Малин смотрит в окно. На площадке детского сада двое детишек заползают в домик, и со стороны кажется, что они исчезают, словно их поглотило иное измерение.
Мы играем в домике без стен, в темной и тесной комнате – найдем ли мы выход отсюда?
Но разве это мы плачем от огорчения?
Разве не другие дети?
Они еще живы. К ним приближается плохое.
Мы видим их, Малин. Эти маленькая девочка и мальчик еще меньше, они заперты в темноте, им страшно, они кричат.
Они и мы – одно. Каким образом, Малин? Как? Мы должны это узнать.
Снаружи злые люди. Или один злой человек. Дети плачут, они хотят спать. Им очень страшно.
А нам хорошо.
Мы гоняемся друг за другом в том белом мире, который теперь принадлежит нам, где цветы вишни расцветают один за другим, показывая свою красоту, свое желание жить.
Я гоняюсь за ней, она за мной, мы играем в пятнашки.
Мы как мягкие игрушки на кроватях в нашем доме.
Мы улетаем от детской площадки садика, от домика. От игр, в которых не можем участвовать.
Лампы горят под потолком, ослепляя нас, но веки мамы опущены, и мы не знаем, сможет ли она когда-нибудь посмотреть на нас, погладить по спинке своими теплыми руками, когда мы уже лежим в кроватках в нашей комнате и собираемся спать.
Мама.
Доктор режет тебя, но мы не хотим этого видеть. Зеленая простыня закрывает тебя в том месте, где он опускает свой скальпель, и мы закрываем глаза, так спокойнее.

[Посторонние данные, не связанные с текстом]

(** A block as the readers expect it: the first tag holds the number of words of
    the block. *)
Record block_ok (l : list Tag) : Prop := {
  bl_tags : Forall tag_ok l;
  bl_first : exists crc data l', l = mk_Tag (fourcc "XArg") crc (len (block l) :: data) :: l';
  bl_size : 4 * len (block l) < 4294967296
}.

Lemma block_size_word l rest : block_ok l -> (block l ++ rest) !! 2%nat = Some (len (block l)).
Proof.
  intros [_ (crc & data & l' & E) _]. remember (len (block l)) as n eqn:En. rewrite E. reflexivity.
Qed.

Lemma block_magic l rest : block_ok l -> (block l ++ rest) !! 0%nat = Some (fourcc "XArg").
Proof. intros [_ (crc & data & l' & E) _]. remember (len (block l)) as n eqn:En. rewrite E. reflexivity. Qed.

Lemma KernelArguments_iter_block l rest :
  block_ok l -> KernelArguments_iter (block l ++ rest) = Some (map argument_of l).
Proof.
  intros Hl. unfold KernelArguments_iter, KernelArguments_size. rewrite block_size_word by done.
  cbn [mbind option_bind]. destruct Hl as [Ht _ Hs]. pose proof (len_nonneg (block l)). rewrite u32_id by lia.
  apply (arguments_from_block l [] rest); [done | rewrite len_nil; lia | lia |].
  pose proof (block_length l). rewrite length_app. lia.
Qed.

(** What the loader's reader returns for the tags from the index [i] on. *)
Fixpoint located (i : nat) (l : list Tag) : list LoaderArgument :=
  match l with
  | [] => []
  | t :: l => mk_LoaderArgument (t_name t) (len (t_data t) * 4) (t_data t) i
              :: located (i + length (tag_words t)) l
  end.

Lemma loader_from_block l pre rest fuel size :
  Forall tag_ok l -> size = 4 * (len pre + len (block l)) -> size < 4294967296 -> (length l < fuel)%nat ->
  loader_from fuel (pre ++ block l ++ rest) size (4 * len pre) = Some (located (length pre) l).
Proof.
  intros Hl. revert pre fuel. induction Hl as [| t l Ht Hl IH]; intros pre [| fuel] Hs Hb Hf; try (cbn in Hf; lia).
  { cbn [loader_from]. destruct (Z.leb_spec size (4 * len pre)) as [| Hlt]; [done |].
    cbn in Hs. rewrite len_nil in Hs. lia. }
  cbn [loader_from]. rewrite block_cons, len_app, tag_words_len in Hs.
  pose proof (len_nonneg (t_data t)). pose proof (len_nonneg (block l)).
  destruct (Z.leb_spec size (4 * len pre)); [lia |]. rewrite block_cons, <- app_assoc.
  destruct (read_tag pre t (block l ++ rest) Ht) as (E1 & E2 & E3). unfold LoaderArgument_new at 1.
  rewrite word_index, E1. cbn [mbind option_bind]. rewrite E2. cbn [mbind option_bind].
  rewrite tag_size_word, E3 by done. destruct Ht as [Hc Hlt]. rewrite u32_id by lia.
  cbn [mbind option_bind la_size].
  rewrite (next_offset pre t size) by (done || (rewrite tag_words_len; lia)). rewrite app_assoc.
  rewrite IH; [| rewrite len_app, tag_words_len; lia | done | cbn in Hf; lia].
  cbn [mbind option_bind located]. by rewrite length_app.
Qed.

Lemma loader_size_block l rest : block_ok l -> loader_size (block l ++ rest) = Some (4 * len (block l)).
Proof.
  intros Hl. unfold loader_size. rewrite block_magic by done. cbn [mbind option_bind]. rewrite Z.eqb_refl, block_size_word by done.
  cbn [mbind option_bind]. destruct Hl as [_ _ Hs]. pose proof (len_nonneg (block l)). rewrite u32_id by lia. f_equal. lia.
Qed.

Lemma loader_iter_block l rest : block_ok l -> loader_iter (block l ++ rest) = Some (located 0 l).
Proof.
  intros Hl. unfold loader_iter. rewrite loader_size_block by done. cbn [mbind option_bind].
  destruct Hl as [Ht _ Hs]. apply (loader_from_block l [] rest); [done | rewrite len_nil; lia | lia |].
  pose proof (block_length l). rewrite length_app. lia.
Qed.

(** ** Reading what was written *)

(** The tag of a written argument. *)
Definition written_tag (crc16 : list Z -> Z) (x : Argument) (bs : list Z) : Tag :=
  mk_Tag (code x) (crc16 bs) (words_of_bytes bs).

Definition crc_ok (crc16 : list Z -> Z) : Prop := forall l, 0 <= crc16 l < 65536.

Lemma tag_bytes_words crc16 name data rest :
  crc_ok crc16 -> word_ok name -> len data mod 4 = 0 -> len data < 262144 ->
  words_of_bytes (tag_bytes crc16 name data ++ rest)
  = tag_words (mk_Tag name (crc16 data) (words_of_bytes data)) ++ words_of_bytes rest.
Proof.
  intros Hc Hn Hm Hl. pose proof (len_nonneg data). unfold tag_bytes, tag_words. cbn [t_name t_crc t_data].
  assert (Hw : 0 <= len data / 4 < 65536) by (split; [apply Z.div_pos; lia | apply Z.div_lt_upper_bound; lia]).
  rewrite words_of_bytes_len by done. rewrite <- app_assoc, words_of_le4 by done. cbn [app]. f_equal.
  rewrite (app_assoc (le2 _)), le2_le2, <- app_assoc by (apply Hc || done). rewrite words_of_le4.
  - by rewrite words_of_bytes_app.
  - specialize (Hc data). unfold word_ok. lia.
Qed.

Lemma tags_bytes_words crc16 running l l' bss rest :
  crc_ok crc16 -> placed running l l' bss ->
  words_of_bytes (tags_bytes crc16 l bss ++ rest)
  = block (zip_with (written_tag crc16) l bss) ++ words_of_bytes rest.
Proof.
  intros Hcrc. induction 1 as [| running x l x' l' bs bss off Ha Ho Hf Hlt Hm Hc Hp IH]; [done |].
  unfold tags_bytes in *. cbn [zip_with concat]. rewrite <- app_assoc.
  pose proof (fin_size _ _ _ _ Hf) as Hs.
  rewrite tag_bytes_words, IH by (done || by rewrite Hs). by rewrite block_cons, app_assoc.
Qed.

Lemma written_tags_ok crc16 running l l' bss :
  crc_ok crc16 -> placed running l l' bss -> Forall tag_ok (zip_with (written_tag crc16) l bss).
Proof.
  intros Hcrc. induction 1 as [| running x l x' l' bs bss off Ha Ho Hf Hlt Hm Hc Hp IH]; cbn; constructor; [| done].
  split; [apply Hcrc |]. cbn [t_data written_tag]. pose proof (fin_size _ _ _ _ Hf) as Hs.
  rewrite words_of_bytes_len by (by rewrite Hs). apply Z.div_lt_upper_bound; lia.
Qed.

(** The words of the memory that the image describes. *)
Definition ram_ok (s : XousArguments) : Prop :=
  word_ok (ram_start s) /\ word_ok (ram_length s) /\ word_ok (ram_name s).

Definition xarg_words (s : XousArguments) : list Z :=
  [XousArguments_len s / 4; 1; ram_start s; ram_length s; ram_name s].

Lemma xarg_data_words s :
  ram_ok s -> word_ok (XousArguments_len s / 4) ->
  words_of_bytes (xarg_data s (XousArguments_len s)) = xarg_words s.
Proof.
  intros (Hs & Hl & Hn) HL. unfold xarg_data. rewrite <- (app_nil_r (le4 (ram_name s))).
  by rewrite !words_of_le4.
Qed.

Lemma tags_size_words l ps : Forall2 arg_ok l ps -> tags_size l mod 4 = 0.
Proof.
  induction 1 as [| x p l ps Hx _ IH]; [done |]. cbn. fold (tags_size l).
  replace (arg_len x + 8 + tags_size l) with (arg_len x + tags_size l + 2 * 4) by lia.
  by rewrite Z_mod_plus_full, Z.add_mod, (ok_words _ _ Hx), IH by lia.
Qed.

(** The image begins with a block of tags. *)
Lemma written_block crc16 h s ps :
  crc_ok crc16 -> ram_ok s -> image_ok h s ps ->
  exists l' bss rest image,
    let s' := mk_XousArguments (ram_start s) (ram_length s) (ram_name s) l' (detached_offset s) in
    let l := mk_Tag (fourcc "XArg") (crc16 (xarg_data s (XousArguments_len s))) (xarg_words s)
             :: zip_with (written_tag crc16) (arguments s) bss in
    XousArguments_write crc16 h s = Some (s', image) /\ words_of_bytes image = block l ++ rest /\
    block_ok l /\ placed (align_size_up (XousArguments_len s) 0 + detached s) (arguments s) l' bss.
Proof.
  intros Hcrc Hram Hs. destruct (write_ok crc16 h s ps Hs) as (l' & bss & payloads & E & Hp & _ & Hlen & _).
  pose proof (XousArguments_len_eq h s ps Hs) as HL. destruct Hs as [Hl _ [Hd _] Hr _].
  pose proof (tags_size_nonneg _ _ Hl). pose proof (room_nonneg ps). set (L := XousArguments_len s) in *.
  assert (Hw : word_ok (L / 4)).
  { split; [apply Z.div_pos; lia | apply Z.div_lt_upper_bound; lia]. }
  pose proof (xarg_data_words s Hram Hw) as Hx. fold L in Hx.
  exists l', bss, (words_of_bytes payloads). eexists. cbn zeta. split; [exact E |].
  set (t := mk_Tag _ _ _). set (tl := zip_with (written_tag crc16) (arguments s) bss).
  assert (Hblock : forall rest, words_of_bytes ((tag_bytes crc16 (fourcc "XArg") (xarg_data s L)
             ++ tags_bytes crc16 (arguments s) bss) ++ rest) = block (t :: tl) ++ words_of_bytes rest).
  { intros rest. rewrite <- app_assoc, tag_bytes_words by done. rewrite Hx.
    rewrite (tags_bytes_words _ _ _ _ _ _ Hcrc Hp). by rewrite block_cons, app_assoc. }
  assert (Hbl : len (block (t :: tl)) = L / 4).
  { specialize (Hblock []). rewrite app_nil_r in Hblock. cbn [words_of_bytes] in Hblock. rewrite app_nil_r in Hblock.
    rewrite <- Hblock, words_of_bytes_len, Hlen; [done |]. rewrite Hlen, HL.
    by rewrite Z.add_mod, (tags_size_words _ _ Hl) by lia. }
  split; [apply Hblock |]. split; [| done]. split.
  - constructor; [split; [apply Hcrc | done] | by eapply written_tags_ok].
  - exists (t_crc t), (tail (xarg_words s)), tl. rewrite Hbl. done.
  - rewrite Hbl. pose proof (Z.mul_div_le L 4). lia.
Qed.

(** The arguments that the readers return for an image. *)
Definition expected (s : XousArguments) (bss : list (list Z)) : list KernelArgument :=
  mk_KernelArgument (fourcc "XArg") 20 (xarg_words s)
  :: zip_with (fun x bs => mk_KernelArgument (code x) (arg_len x) (words_of_bytes bs)) (arguments s) bss.

Definition forget (a : LoaderArgument) : KernelArgument := mk_KernelArgument (la_name a) (la_size a) (la_data a).

Lemma map_forget_located i l : map forget (located i l) = map argument_of l.
Proof. revert i. induction l as [| t l IH]; intros i; [done |]. cbn. by rewrite IH. Qed.

Lemma expected_tags crc16 running s l' bss :
  placed running (arguments s) l' bss ->
  map argument_of (mk_Tag (fourcc "XArg") (crc16 (xarg_data s (XousArguments_len s))) (xarg_words s)
                   :: zip_with (written_tag crc16) (arguments s) bss) = expected s bss.
Proof.
  intros Hp. unfold expected. cbn [map]. f_equal.
  induction Hp as [| running x l x' l' bs bss off Ha Ho Hf Hlt Hm Hc Hp IH]; [done |].
  cbn [zip_with map]. f_equal; [| done]. unfold argument_of, written_tag. cbn [t_name t_data].
  pose proof (fin_size _ _ _ _ Hf) as Hs. rewrite words_of_bytes_len by (by rewrite Hs).
  f_equal. rewrite Hs. pose proof (Z.div_mod (arg_len x) 4). lia.
Qed.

Закрой нам глаза ладонью, мама.
Папа. Он должен бы быть здесь, не так ли, мама?
Но его здесь нет – по крайней мере, он не у нас.
Мама.
А ты?
Ты придешь сюда? Ты придешь к нам?
Капли, падающие с операционной лампы на твою щеку, – это наши слезы.
* * *
Я хочу быть с вами, дети мои.
Я вижу и слышу вас, но пока не могу прийти к вам. Сначала эти дяди и тети попытаются починить меня. Но я не хочу становиться прежней, мне не нужны та любовь и радость, которые обещает прекрасный май.
Я хочу быть с вами, с папой, я хочу, чтобы мы снова стали семьей, – и тогда я не смогу оставаться здесь.